__WHAT THIS TASK INVOLVES__
Repeat exactly, and only, the lines of the entries below from the one with "OP_ASSIGN => (next, dv)" through the one with "Fixpoint uint32_arithmetic (tree", both ends included.

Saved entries
#[local] Hint Resolve make_mask_ordinary make_content_ordinary make_shadow_ordinary
  composite_ordinary : ordinary.

(** ** What the stages do to the world *)

Lemma decompression_bomb_check_ordinary sz : ordinary (decompression_bomb_check sz).
Proof. unfold decompression_bomb_check. case_match; auto with ordinary. Qed.

Lemma Image_open_world path w o w' :
  Image_open path w = (o, w') -> w' = log_io (OpenRead path) w /\ ordinary o.
Proof.
  unfold Image_open. destruct (fs w !! path) as [[fmt im| |]|]; intros [= <- <-];
    auto using decompression_bomb_check_ordinary with ordinary.
Qed.

(** The stages before the save read one file and touch nothing else. *)
Lemma build_canvas_world {K : PixelKernels} inp w o w' :
  build_canvas inp w = (o, w') -> w' = log_io (OpenRead inp) w /\ ordinary o.
Proof.
  unfold build_canvas, bind. intros H.
  destruct (Image_open inp w) as [[img|e] w0] eqn:Hopen.
  2:{ apply Image_open_world in Hopen as [-> Ho]. injection H as <- <-. auto. }
  apply Image_open_world in Hopen as [-> _].
  unfold lift in H.
  destruct (Image_convert img "RGBA") as [img'|e] eqn:Hc.
  2:{ injection H as <- <-. split; [reflexivity | rewrite <- Hc; auto with ordinary]. }
  destruct make_mask as [mask|e] eqn:Hm.
  2:{ injection H as <- <-. split; [reflexivity | rewrite <- Hm; auto with ordinary]. }
  destruct (make_content img' mask) as [content|e] eqn:Hct.
  2:{ injection H as <- <-. split; [reflexivity | rewrite <- Hct; auto with ordinary]. }
  destruct make_shadow as [shadow|e] eqn:Hs.
  2:{ injection H as <- <-. split; [reflexivity | rewrite <- Hs; auto with ordinary]. }
  injection H as <- <-. split; [reflexivity | auto with ordinary].
Qed.
(** * The command-line debugger console (src/debugger/cli-debugger.c)

    A shallow embedding of the console's expression evaluator, argument
    list builder, command dispatcher, console loop and tab completion,
    together with the properties the console relies on.

    Conventions of the embedding:
    - [uint32_t] and [size_t] values are integers of [Z]; every C operation
      that may leave the range has its wrap-around written out;
    - a C string ([const char*]) is the [string] of the characters stored
      before its terminating NUL; advancing the pointer drops characters,
      and a read at the terminator yields the NUL character;
    - [struct DebugVector*] is a [list DebugVector]: the null pointer is
      [[]] and [dv->next] is the tail;
    - standard output and the calls made to the external services are
      recorded, in order, in an event log. *)

From Stdlib Require Import ZArith List Ascii String Bool Lia.
From Stdlib Require Import DecimalString.
Import ListNotations.

Local Open Scope Z_scope.

(* ------------------------------------------------------------------ *)
(** ** Machine integers *)

Definition UINT32_MAX : Z := 4294967295.

(** Conversion to [uint32_t]: reduction modulo 2^32. *)
Definition uint32 (z : Z) : Z := z mod 2 ^ 32.

(** Conversion to [int32_t] (two's complement). *)
Definition int32 (z : Z) : Z := (z + 2 ^ 31) mod 2 ^ 32 - 2 ^ 31.

(** Conversion to [size_t] (LP64: 64 bits). *)
Definition size_t (z : Z) : Z := z mod 2 ^ 64.

Definition uint16 (z : Z) : Z := z mod 2 ^ 16.
Definition uint8 (z : Z) : Z := z mod 2 ^ 8.

(* ------------------------------------------------------------------ *)
(** ** Data model *)

(** [enum DVType] and [struct DebugVector] (lines 11-22).  The [next]
    pointer is the list structure; the union is read through [intValue]
    only in this file. *)
Inductive DVType := DV_ERROR_TYPE | DV_INT_TYPE | DV_CHAR_TYPE.

Record DebugVector := mkDV { type : DVType; intValue : Z }.

Definition DVType_eqb (a b : DVType) : bool :=
  match a, b with
  | DV_ERROR_TYPE, DV_ERROR_TYPE => true
  | DV_INT_TYPE, DV_INT_TYPE => true
  | DV_CHAR_TYPE, DV_CHAR_TYPE => true
  | _, _ => false
  end.

(** [dv->type = t]. *)
Definition set_type (t : DVType) (dv : DebugVector) : DebugVector :=
  {| type := t; intValue := intValue dv |}.

(** [dv->intValue = v]. *)
Definition set_intValue (v : Z) (dv : DebugVector) : DebugVector :=
  {| type := type dv; intValue := v |}.

(** Modelled from the spec: parser.h is not among the sources.  [enum
    Operation] has the five operators of the expression language. *)
Inductive Operation := OP_ASSIGN | OP_ADD | OP_SUBTRACT | OP_MULTIPLY | OP_DIVIDE.

(** Modelled from the spec: parser.h is not among the sources.  A parse
    tree node is a leaf holding an unsigned integer, an internal node
    holding an operator and its owned left and right subtrees, or an
    identifier or error leaf without children.  The constructors are named
    after the token type the node carries, as [_evaluateParseTree]
    switches on it. *)
Inductive ParseTree :=
| TOKEN_UINT_TYPE (uintValue : Z)
| TOKEN_OPERATOR_TYPE (operatorValue : Operation) (lhs rhs : ParseTree)
| TOKEN_IDENTIFIER_TYPE (identifierValue : string)
| TOKEN_ERROR_TYPE.

(* ------------------------------------------------------------------ *)
(** ** Expression evaluation (lines 277-314) *)

(** [_performOperation]: the updated [current], and [dv] with its type
    set to ERROR on a division by zero. *)
Definition _performOperation (operation : Operation) (current next : Z)
    (dv : DebugVector) : Z * DebugVector :=
  match operation with
  | OP_ASSIGN => (next, dv)
  | OP_ADD => (uint32 (current + next), dv)
  | OP_SUBTRACT => (uint32 (current - next), dv)
  | OP_MULTIPLY => (uint32 (current * next), dv)
  | OP_DIVIDE =>
      if negb (next =? 0) then (current / next, dv)
      else (0, set_type DV_ERROR_TYPE dv)
  end.

(** [_evaluateParseTree].  C leaves the order in which the two operand
    calls run unspecified; each of them can only set [dv->type] to ERROR,
    so both orders give the same result, and the left one is run first
    here. *)
Fixpoint _evaluateParseTree (tree : ParseTree) (dv : DebugVector)
    : Z * DebugVector :=
  match tree with
  | TOKEN_UINT_TYPE uintValue => (uintValue, dv)
  | TOKEN_OPERATOR_TYPE operatorValue lhs rhs =>
      let (l, dv1) := _evaluateParseTree lhs dv in
      let (r, dv2) := _evaluateParseTree rhs dv1 in
      _performOperation operatorValue l r dv2
  | TOKEN_IDENTIFIER_TYPE _ => (0, set_type DV_ERROR_TYPE dv)
  | TOKEN_ERROR_TYPE => (0, set_type DV_ERROR_TYPE dv)
  end.

(** *** Unsigned 32-bit arithmetic, as the specification words it

    The value of a well-formed expression: operands are unsigned 32-bit
    literals; a sum that passes 2^32 - 1 or a difference that passes 0
    wraps around once; a product is reduced modulo 2^32; a quotient is the
    integer quotient; an assignment has the value of its right side.
    [None] marks a tree that is not well formed or that divides by
    zero. *)
Definition is_uint32 (v : Z) : bool := (0 <=? v) && (v <=? UINT32_MAX).

Definition wrapping_add (a b : Z) : Z :=
  if a + b <=? UINT32_MAX then a + b else a + b - (UINT32_MAX + 1).

Definition wrapping_sub (a b : Z) : Z :=
  if b <=? a then a - b else a - b + (UINT32_MAX + 1).

Definition wrapping_mul (a b : Z) : Z := (a * b) mod (UINT32_MAX + 1).

Fixpoint uint32_arithmetic (tree : ParseTree) : option Z :=
  match tree with
  | TOKEN_UINT_TYPE v => if is_uint32 v then Some v else None
  | TOKEN_OPERATOR_TYPE op l r =>
      match uint32_arithmetic l, uint32_arithmetic r with
      | Some a, Some b =>
          match op with
          | OP_ASSIGN => Some b
          | OP_ADD => Some (wrapping_add a b)
          | OP_SUBTRACT => Some (wrapping_sub a b)
          | OP_MULTIPLY => Some (wrapping_mul a b)
          | OP_DIVIDE => if b =? 0 then None else Some (a / b)
          end
      | _, _ => None
      end
  | TOKEN_IDENTIFIER_TYPE _ => None
  | TOKEN_ERROR_TYPE => None
  end.

(** A well-formed tree: unsigned 32-bit literals under the five
    operators. *)
Fixpoint well_formed (tree : ParseTree) : bool :=
  match tree with
  | TOKEN_UINT_TYPE v => is_uint32 v
  | TOKEN_OPERATOR_TYPE _ l r => well_formed l && well_formed r
  | TOKEN_IDENTIFIER_TYPE _ => false
  | TOKEN_ERROR_TYPE => false
  end.

(** The tree has a division node whose right child evaluates to zero
    (the value [_evaluateParseTree] returns for that child). *)
Fixpoint divides_by_zero (tree : ParseTree) : bool :=
  match tree with
  | TOKEN_OPERATOR_TYPE op l r =>
      match op with
      | OP_DIVIDE =>
          fst (_evaluateParseTree r (mkDV DV_INT_TYPE 0)) =? 0
      | _ => false
      end
      || divides_by_zero l || divides_by_zero r
  | _ => false
  end.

__FINISHED TASK__
  | OP_ASSIGN => (next, dv)
  | OP_ADD => (uint32 (current + next), dv)
  | OP_SUBTRACT => (uint32 (current - next), dv)
  | OP_MULTIPLY => (uint32 (current * next), dv)
  | OP_DIVIDE =>
      if negb (next =? 0) then (current / next, dv)
      else (0, set_type DV_ERROR_TYPE dv)
  end.

(** [_evaluateParseTree].  C leaves the order in which the two operand
    calls run unspecified; each of them can only set [dv->type] to ERROR,
    so both orders give the same result, and the left one is run first
    here. *)
Fixpoint _evaluateParseTree (tree : ParseTree) (dv : DebugVector)
    : Z * DebugVector :=
  match tree with
  | TOKEN_UINT_TYPE uintValue => (uintValue, dv)
  | TOKEN_OPERATOR_TYPE operatorValue lhs rhs =>
      let (l, dv1) := _evaluateParseTree lhs dv in
      let (r, dv2) := _evaluateParseTree rhs dv1 in
      _performOperation operatorValue l r dv2
  | TOKEN_IDENTIFIER_TYPE _ => (0, set_type DV_ERROR_TYPE dv)
  | TOKEN_ERROR_TYPE => (0, set_type DV_ERROR_TYPE dv)
  end.

(** *** Unsigned 32-bit arithmetic, as the specification words it

    The value of a well-formed expression: operands are unsigned 32-bit
    literals; a sum that passes 2^32 - 1 or a difference that passes 0
    wraps around once; a product is reduced modulo 2^32; a quotient is the
    integer quotient; an assignment has the value of its right side.
    [None] marks a tree that is not well formed or that divides by
    zero. *)
Definition is_uint32 (v : Z) : bool := (0 <=? v) && (v <=? UINT32_MAX).

Definition wrapping_add (a b : Z) : Z :=
  if a + b <=? UINT32_MAX then a + b else a + b - (UINT32_MAX + 1).

Definition wrapping_sub (a b : Z) : Z :=
  if b <=? a then a - b else a - b + (UINT32_MAX + 1).

Definition wrapping_mul (a b : Z) : Z := (a * b) mod (UINT32_MAX + 1).

Fixpoint uint32_arithmetic (tree : ParseTree) : option Z :=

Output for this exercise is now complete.